▶ What you are asked to do: In the records that follow, locate every line with "Lemma" and extract it.
[Dataset]
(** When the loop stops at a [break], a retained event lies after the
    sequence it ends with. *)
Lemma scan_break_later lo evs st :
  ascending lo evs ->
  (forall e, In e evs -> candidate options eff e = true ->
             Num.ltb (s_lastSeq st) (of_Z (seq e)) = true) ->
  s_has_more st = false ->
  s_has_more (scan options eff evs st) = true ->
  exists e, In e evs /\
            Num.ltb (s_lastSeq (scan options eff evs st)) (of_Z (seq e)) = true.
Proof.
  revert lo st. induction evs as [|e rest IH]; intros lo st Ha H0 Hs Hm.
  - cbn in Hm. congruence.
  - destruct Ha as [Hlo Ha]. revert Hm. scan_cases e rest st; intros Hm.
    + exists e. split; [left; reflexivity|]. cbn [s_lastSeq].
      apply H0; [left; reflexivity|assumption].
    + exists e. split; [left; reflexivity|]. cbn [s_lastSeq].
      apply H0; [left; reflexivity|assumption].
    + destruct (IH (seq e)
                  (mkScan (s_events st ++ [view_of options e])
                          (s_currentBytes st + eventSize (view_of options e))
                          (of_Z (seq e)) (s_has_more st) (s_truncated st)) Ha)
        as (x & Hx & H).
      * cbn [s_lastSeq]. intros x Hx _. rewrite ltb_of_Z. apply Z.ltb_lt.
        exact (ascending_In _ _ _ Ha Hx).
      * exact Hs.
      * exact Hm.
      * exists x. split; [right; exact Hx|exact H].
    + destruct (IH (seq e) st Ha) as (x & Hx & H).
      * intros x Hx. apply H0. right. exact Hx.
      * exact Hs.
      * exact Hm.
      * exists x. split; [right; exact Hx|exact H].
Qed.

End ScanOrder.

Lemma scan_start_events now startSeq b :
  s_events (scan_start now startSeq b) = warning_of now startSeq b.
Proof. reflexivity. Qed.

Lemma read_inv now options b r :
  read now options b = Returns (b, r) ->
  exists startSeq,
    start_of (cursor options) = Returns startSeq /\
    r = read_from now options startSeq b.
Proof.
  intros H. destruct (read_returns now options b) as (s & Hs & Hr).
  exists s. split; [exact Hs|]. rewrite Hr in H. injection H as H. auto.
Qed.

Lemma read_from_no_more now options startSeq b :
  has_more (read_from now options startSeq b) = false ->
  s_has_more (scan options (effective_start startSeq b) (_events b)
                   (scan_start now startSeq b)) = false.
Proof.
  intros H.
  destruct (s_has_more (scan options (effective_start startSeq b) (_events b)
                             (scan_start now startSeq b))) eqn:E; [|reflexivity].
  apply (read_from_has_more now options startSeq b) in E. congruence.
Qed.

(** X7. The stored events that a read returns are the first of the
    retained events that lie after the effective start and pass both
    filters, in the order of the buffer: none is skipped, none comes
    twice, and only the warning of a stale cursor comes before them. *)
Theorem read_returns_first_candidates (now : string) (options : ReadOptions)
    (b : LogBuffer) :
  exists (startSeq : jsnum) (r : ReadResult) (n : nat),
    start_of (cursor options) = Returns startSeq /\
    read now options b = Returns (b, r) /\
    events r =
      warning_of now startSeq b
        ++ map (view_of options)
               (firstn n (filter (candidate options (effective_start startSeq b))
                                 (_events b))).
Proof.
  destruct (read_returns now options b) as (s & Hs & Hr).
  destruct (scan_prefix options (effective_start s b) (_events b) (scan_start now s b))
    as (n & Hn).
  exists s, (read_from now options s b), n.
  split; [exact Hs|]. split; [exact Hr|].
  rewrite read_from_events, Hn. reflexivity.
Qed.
[/Dataset]
▶ Expected answer:
Lemma scan_break_later lo evs st :
Lemma scan_start_events now startSeq b :
Lemma read_inv now options b r :
Lemma read_from_no_more now options startSeq b :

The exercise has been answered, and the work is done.